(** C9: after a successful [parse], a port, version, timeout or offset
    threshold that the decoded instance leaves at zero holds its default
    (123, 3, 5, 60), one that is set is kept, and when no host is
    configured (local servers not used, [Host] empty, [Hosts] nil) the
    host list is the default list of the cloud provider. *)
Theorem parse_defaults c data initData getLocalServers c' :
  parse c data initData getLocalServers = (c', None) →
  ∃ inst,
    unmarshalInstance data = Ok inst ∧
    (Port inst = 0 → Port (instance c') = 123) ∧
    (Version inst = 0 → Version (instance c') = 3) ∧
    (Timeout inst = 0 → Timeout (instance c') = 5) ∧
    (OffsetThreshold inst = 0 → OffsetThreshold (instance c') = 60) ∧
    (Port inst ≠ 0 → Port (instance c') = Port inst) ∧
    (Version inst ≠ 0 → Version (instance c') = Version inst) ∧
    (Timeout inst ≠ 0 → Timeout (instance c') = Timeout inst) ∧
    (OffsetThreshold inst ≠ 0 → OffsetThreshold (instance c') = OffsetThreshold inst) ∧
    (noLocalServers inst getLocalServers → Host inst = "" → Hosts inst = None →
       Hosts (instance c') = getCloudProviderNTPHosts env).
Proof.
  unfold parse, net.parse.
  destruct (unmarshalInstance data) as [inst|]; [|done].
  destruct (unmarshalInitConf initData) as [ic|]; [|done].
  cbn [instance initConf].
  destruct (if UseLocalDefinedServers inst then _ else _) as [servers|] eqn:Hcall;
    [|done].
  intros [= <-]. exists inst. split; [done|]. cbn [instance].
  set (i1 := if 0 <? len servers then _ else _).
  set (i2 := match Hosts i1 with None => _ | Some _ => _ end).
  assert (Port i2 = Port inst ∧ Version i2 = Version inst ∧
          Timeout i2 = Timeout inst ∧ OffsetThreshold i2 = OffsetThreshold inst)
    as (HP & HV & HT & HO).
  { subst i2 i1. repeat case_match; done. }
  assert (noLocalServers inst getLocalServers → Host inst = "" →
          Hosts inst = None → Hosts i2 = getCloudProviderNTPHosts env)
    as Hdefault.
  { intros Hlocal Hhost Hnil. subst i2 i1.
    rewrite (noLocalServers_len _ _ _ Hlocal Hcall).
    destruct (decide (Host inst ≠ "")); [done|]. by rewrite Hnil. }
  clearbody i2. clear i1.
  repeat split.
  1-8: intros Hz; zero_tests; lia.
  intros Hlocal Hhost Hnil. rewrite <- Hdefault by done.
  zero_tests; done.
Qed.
:::::
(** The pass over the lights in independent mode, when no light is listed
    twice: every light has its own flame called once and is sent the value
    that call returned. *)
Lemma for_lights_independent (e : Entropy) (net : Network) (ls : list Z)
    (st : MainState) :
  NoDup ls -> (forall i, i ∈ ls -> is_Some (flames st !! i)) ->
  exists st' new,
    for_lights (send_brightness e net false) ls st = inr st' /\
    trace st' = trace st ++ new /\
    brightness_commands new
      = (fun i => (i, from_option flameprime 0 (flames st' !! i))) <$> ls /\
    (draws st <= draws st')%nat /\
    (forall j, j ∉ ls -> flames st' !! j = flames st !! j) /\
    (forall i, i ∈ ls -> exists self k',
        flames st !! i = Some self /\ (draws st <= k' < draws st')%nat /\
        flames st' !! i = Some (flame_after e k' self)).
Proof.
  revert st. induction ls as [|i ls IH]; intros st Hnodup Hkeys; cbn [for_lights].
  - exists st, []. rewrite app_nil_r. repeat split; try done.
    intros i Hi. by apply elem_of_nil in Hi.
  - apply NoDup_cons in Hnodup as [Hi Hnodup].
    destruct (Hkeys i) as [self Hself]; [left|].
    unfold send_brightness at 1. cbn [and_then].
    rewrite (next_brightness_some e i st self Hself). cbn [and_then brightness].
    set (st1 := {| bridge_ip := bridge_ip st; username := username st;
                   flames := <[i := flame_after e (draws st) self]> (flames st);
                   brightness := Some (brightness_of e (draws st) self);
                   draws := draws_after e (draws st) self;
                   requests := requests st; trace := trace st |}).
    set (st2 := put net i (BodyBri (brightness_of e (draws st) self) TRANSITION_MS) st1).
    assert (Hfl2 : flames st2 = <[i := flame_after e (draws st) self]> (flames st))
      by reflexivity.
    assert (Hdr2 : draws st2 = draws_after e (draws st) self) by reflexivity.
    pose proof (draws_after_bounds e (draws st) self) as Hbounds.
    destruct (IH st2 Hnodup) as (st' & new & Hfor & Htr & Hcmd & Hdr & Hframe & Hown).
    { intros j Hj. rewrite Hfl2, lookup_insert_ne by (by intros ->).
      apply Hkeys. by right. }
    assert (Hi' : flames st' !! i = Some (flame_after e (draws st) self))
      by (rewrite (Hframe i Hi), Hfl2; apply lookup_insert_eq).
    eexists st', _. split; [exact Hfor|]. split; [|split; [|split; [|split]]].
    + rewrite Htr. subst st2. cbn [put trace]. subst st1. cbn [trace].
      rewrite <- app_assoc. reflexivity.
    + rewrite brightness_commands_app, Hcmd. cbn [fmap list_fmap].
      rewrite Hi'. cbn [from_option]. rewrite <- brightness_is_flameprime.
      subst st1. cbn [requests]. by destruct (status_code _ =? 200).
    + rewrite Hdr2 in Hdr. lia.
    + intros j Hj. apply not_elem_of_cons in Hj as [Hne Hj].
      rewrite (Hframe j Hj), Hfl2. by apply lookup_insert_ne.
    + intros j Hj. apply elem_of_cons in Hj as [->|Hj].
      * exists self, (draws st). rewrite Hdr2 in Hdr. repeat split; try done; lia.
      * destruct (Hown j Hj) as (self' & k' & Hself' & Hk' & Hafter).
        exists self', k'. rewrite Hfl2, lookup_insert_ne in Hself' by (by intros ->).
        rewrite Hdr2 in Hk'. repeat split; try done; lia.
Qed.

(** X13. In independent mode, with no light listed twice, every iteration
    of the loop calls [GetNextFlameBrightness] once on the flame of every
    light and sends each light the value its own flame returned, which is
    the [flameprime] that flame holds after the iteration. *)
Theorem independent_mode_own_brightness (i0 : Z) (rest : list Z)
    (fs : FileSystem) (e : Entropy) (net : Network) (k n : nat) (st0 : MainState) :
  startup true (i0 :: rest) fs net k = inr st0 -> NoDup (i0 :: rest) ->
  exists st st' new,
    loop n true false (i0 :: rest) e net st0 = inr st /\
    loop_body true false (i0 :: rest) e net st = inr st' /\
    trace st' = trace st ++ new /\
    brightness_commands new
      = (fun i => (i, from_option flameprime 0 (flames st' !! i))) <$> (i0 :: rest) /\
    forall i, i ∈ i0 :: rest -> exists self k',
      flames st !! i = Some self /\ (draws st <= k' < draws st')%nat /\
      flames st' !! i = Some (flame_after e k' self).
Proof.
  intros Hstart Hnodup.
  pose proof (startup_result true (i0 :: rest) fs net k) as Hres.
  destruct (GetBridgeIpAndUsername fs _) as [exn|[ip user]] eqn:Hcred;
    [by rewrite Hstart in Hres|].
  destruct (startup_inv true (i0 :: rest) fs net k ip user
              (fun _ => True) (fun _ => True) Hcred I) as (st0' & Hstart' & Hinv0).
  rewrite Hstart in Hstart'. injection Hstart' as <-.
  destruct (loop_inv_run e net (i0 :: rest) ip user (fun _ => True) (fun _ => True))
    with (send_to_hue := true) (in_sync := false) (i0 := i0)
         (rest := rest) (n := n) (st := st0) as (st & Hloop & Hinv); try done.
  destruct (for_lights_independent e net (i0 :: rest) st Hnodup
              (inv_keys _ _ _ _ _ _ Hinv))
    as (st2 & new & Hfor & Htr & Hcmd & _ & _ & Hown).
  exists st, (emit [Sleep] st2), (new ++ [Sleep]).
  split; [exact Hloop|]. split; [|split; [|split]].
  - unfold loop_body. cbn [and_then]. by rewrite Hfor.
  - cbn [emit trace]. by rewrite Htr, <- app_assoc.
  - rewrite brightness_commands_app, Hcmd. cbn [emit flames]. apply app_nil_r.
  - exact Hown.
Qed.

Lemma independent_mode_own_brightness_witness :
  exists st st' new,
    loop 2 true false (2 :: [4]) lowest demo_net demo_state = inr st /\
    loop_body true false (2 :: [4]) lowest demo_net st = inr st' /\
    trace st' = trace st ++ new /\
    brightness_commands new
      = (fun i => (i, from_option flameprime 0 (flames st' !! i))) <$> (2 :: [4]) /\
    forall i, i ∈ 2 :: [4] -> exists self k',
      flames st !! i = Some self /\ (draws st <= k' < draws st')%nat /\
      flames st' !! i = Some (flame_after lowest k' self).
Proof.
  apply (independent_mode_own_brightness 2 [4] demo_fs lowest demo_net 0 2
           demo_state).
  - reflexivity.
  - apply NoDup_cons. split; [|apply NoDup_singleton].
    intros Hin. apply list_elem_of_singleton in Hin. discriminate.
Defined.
:::::
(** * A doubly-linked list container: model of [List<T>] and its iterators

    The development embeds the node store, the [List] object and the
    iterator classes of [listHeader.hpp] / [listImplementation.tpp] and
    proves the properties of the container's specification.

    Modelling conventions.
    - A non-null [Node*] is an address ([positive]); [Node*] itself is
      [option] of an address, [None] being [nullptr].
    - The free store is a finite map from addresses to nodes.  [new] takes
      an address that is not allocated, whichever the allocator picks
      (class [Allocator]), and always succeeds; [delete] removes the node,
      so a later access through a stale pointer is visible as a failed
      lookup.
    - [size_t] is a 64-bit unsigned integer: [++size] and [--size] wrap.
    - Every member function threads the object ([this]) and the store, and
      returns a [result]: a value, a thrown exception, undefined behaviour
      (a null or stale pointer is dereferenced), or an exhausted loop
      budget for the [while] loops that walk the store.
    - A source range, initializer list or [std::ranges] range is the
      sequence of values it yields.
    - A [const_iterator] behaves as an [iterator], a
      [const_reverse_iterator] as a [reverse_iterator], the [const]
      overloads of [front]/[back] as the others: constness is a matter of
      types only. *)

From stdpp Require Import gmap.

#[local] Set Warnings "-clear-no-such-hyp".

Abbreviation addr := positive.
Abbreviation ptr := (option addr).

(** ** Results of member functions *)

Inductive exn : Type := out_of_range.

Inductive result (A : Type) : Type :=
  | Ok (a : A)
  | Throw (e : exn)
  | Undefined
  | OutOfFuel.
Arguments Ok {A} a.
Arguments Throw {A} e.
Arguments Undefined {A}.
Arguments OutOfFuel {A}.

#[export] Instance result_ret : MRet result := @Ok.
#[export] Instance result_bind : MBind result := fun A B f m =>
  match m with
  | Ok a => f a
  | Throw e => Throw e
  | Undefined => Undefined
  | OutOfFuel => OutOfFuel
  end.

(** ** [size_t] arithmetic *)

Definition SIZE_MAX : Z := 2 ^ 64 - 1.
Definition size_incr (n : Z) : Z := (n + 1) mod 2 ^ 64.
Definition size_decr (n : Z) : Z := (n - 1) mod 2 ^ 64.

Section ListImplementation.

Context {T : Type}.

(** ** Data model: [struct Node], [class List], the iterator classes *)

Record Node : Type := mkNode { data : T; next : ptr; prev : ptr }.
:::::
▶ _INSTRUCTIONS FOR THE TASK_
Report how many lines of the listing hold the string "listed", giving only the number.

▶ _EXERCISE OUTPUT_
2